What follows is a set of records; give them all back exactly.

** DATA SHOWN follows **

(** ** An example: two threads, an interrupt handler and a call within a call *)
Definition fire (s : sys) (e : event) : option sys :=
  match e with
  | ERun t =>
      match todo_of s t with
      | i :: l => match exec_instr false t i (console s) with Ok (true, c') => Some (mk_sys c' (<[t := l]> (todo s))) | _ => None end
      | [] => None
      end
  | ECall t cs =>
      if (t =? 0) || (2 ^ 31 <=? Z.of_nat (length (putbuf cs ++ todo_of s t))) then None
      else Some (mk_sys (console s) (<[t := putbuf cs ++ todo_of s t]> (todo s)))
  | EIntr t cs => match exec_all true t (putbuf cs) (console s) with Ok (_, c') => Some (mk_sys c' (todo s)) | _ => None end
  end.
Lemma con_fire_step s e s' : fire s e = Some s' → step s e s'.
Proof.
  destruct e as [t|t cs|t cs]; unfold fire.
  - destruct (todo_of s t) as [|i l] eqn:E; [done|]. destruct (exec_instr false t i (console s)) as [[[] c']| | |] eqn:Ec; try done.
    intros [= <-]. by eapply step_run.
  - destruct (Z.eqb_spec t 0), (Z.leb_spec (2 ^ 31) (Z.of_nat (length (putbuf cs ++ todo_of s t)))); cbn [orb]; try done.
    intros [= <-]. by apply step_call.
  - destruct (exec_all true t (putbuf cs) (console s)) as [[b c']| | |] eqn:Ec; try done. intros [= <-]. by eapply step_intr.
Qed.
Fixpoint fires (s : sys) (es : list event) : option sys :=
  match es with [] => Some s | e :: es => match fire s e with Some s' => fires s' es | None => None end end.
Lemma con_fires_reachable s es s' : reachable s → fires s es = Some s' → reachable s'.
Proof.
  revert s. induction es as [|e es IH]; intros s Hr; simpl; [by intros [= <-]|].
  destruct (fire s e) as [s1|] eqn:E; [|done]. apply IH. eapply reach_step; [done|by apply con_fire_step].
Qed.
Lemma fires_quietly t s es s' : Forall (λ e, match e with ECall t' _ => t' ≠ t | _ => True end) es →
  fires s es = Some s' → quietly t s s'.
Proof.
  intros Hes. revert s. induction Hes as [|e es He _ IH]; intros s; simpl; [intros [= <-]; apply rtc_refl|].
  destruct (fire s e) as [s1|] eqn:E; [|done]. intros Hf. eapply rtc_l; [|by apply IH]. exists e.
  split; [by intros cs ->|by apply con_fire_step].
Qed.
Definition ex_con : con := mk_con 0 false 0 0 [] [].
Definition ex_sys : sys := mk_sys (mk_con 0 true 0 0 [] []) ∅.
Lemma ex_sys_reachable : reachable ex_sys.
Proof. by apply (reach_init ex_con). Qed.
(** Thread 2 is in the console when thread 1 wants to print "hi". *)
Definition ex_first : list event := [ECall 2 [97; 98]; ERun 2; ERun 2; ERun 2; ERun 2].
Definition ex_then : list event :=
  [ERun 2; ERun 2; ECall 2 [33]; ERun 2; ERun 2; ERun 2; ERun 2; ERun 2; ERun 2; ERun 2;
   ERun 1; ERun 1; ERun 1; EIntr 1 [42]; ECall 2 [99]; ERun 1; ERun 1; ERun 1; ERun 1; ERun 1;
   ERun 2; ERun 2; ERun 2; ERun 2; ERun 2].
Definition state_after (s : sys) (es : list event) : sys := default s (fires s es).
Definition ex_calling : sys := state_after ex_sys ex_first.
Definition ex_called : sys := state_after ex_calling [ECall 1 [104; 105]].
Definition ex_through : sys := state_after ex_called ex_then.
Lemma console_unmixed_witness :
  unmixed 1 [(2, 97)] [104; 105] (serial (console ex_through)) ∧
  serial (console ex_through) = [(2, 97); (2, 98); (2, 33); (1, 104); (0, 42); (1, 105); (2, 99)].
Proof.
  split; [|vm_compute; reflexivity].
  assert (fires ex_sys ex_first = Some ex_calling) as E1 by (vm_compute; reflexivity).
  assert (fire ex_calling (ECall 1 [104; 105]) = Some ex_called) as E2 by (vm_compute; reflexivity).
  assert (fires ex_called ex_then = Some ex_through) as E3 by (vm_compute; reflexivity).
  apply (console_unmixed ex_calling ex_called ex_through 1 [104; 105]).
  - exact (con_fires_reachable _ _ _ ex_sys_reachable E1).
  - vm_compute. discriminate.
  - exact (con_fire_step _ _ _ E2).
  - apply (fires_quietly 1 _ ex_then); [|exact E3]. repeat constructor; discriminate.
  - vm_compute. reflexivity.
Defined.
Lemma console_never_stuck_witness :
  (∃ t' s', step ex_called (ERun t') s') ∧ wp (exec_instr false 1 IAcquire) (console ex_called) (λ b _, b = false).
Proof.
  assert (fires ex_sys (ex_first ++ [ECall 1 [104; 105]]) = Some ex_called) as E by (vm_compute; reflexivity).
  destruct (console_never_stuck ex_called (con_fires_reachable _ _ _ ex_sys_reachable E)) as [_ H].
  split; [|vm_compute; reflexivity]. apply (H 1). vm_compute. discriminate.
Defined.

** End of DATA SHOWN **

| TASK SOLUTION |
(** ** An example: two threads, an interrupt handler and a call within a call *)
Definition fire (s : sys) (e : event) : option sys :=
  match e with
  | ERun t =>
      match todo_of s t with
      | i :: l => match exec_instr false t i (console s) with Ok (true, c') => Some (mk_sys c' (<[t := l]> (todo s))) | _ => None end
      | [] => None
      end
  | ECall t cs =>
      if (t =? 0) || (2 ^ 31 <=? Z.of_nat (length (putbuf cs ++ todo_of s t))) then None
      else Some (mk_sys (console s) (<[t := putbuf cs ++ todo_of s t]> (todo s)))
  | EIntr t cs => match exec_all true t (putbuf cs) (console s) with Ok (_, c') => Some (mk_sys c' (todo s)) | _ => None end
  end.
Lemma con_fire_step s e s' : fire s e = Some s' → step s e s'.
Proof.
  destruct e as [t|t cs|t cs]; unfold fire.
  - destruct (todo_of s t) as [|i l] eqn:E; [done|]. destruct (exec_instr false t i (console s)) as [[[] c']| | |] eqn:Ec; try done.
    intros [= <-]. by eapply step_run.
  - destruct (Z.eqb_spec t 0), (Z.leb_spec (2 ^ 31) (Z.of_nat (length (putbuf cs ++ todo_of s t)))); cbn [orb]; try done.
    intros [= <-]. by apply step_call.
  - destruct (exec_all true t (putbuf cs) (console s)) as [[b c']| | |] eqn:Ec; try done. intros [= <-]. by eapply step_intr.
Qed.
Fixpoint fires (s : sys) (es : list event) : option sys :=
  match es with [] => Some s | e :: es => match fire s e with Some s' => fires s' es | None => None end end.
Lemma con_fires_reachable s es s' : reachable s → fires s es = Some s' → reachable s'.
Proof.
  revert s. induction es as [|e es IH]; intros s Hr; simpl; [by intros [= <-]|].
  destruct (fire s e) as [s1|] eqn:E; [|done]. apply IH. eapply reach_step; [done|by apply con_fire_step].
Qed.
Lemma fires_quietly t s es s' : Forall (λ e, match e with ECall t' _ => t' ≠ t | _ => True end) es →
  fires s es = Some s' → quietly t s s'.
Proof.
  intros Hes. revert s. induction Hes as [|e es He _ IH]; intros s; simpl; [intros [= <-]; apply rtc_refl|].
  destruct (fire s e) as [s1|] eqn:E; [|done]. intros Hf. eapply rtc_l; [|by apply IH]. exists e.
  split; [by intros cs ->|by apply con_fire_step].
Qed.
Definition ex_con : con := mk_con 0 false 0 0 [] [].
Definition ex_sys : sys := mk_sys (mk_con 0 true 0 0 [] []) ∅.
Lemma ex_sys_reachable : reachable ex_sys.
Proof. by apply (reach_init ex_con). Qed.
(** Thread 2 is in the console when thread 1 wants to print "hi". *)
Definition ex_first : list event := [ECall 2 [97; 98]; ERun 2; ERun 2; ERun 2; ERun 2].
Definition ex_then : list event :=
  [ERun 2; ERun 2; ECall 2 [33]; ERun 2; ERun 2; ERun 2; ERun 2; ERun 2; ERun 2; ERun 2;
   ERun 1; ERun 1; ERun 1; EIntr 1 [42]; ECall 2 [99]; ERun 1; ERun 1; ERun 1; ERun 1; ERun 1;
   ERun 2; ERun 2; ERun 2; ERun 2; ERun 2].
Definition state_after (s : sys) (es : list event) : sys := default s (fires s es).
Definition ex_calling : sys := state_after ex_sys ex_first.
Definition ex_called : sys := state_after ex_calling [ECall 1 [104; 105]].
Definition ex_through : sys := state_after ex_called ex_then.
Lemma console_unmixed_witness :
  unmixed 1 [(2, 97)] [104; 105] (serial (console ex_through)) ∧
  serial (console ex_through) = [(2, 97); (2, 98); (2, 33); (1, 104); (0, 42); (1, 105); (2, 99)].
Proof.
  split; [|vm_compute; reflexivity].
  assert (fires ex_sys ex_first = Some ex_calling) as E1 by (vm_compute; reflexivity).
  assert (fire ex_calling (ECall 1 [104; 105]) = Some ex_called) as E2 by (vm_compute; reflexivity).
  assert (fires ex_called ex_then = Some ex_through) as E3 by (vm_compute; reflexivity).
  apply (console_unmixed ex_calling ex_called ex_through 1 [104; 105]).
  - exact (con_fires_reachable _ _ _ ex_sys_reachable E1).
  - vm_compute. discriminate.
  - exact (con_fire_step _ _ _ E2).
  - apply (fires_quietly 1 _ ex_then); [|exact E3]. repeat constructor; discriminate.
  - vm_compute. reflexivity.
Defined.
Lemma console_never_stuck_witness :
  (∃ t' s', step ex_called (ERun t') s') ∧ wp (exec_instr false 1 IAcquire) (console ex_called) (λ b _, b = false).
Proof.
  assert (fires ex_sys (ex_first ++ [ECall 1 [104; 105]]) = Some ex_called) as E by (vm_compute; reflexivity).
  destruct (console_never_stuck ex_called (con_fires_reachable _ _ _ ex_sys_reachable E)) as [_ H].
  split; [|vm_compute; reflexivity]. apply (H 1). vm_compute. discriminate.
Defined.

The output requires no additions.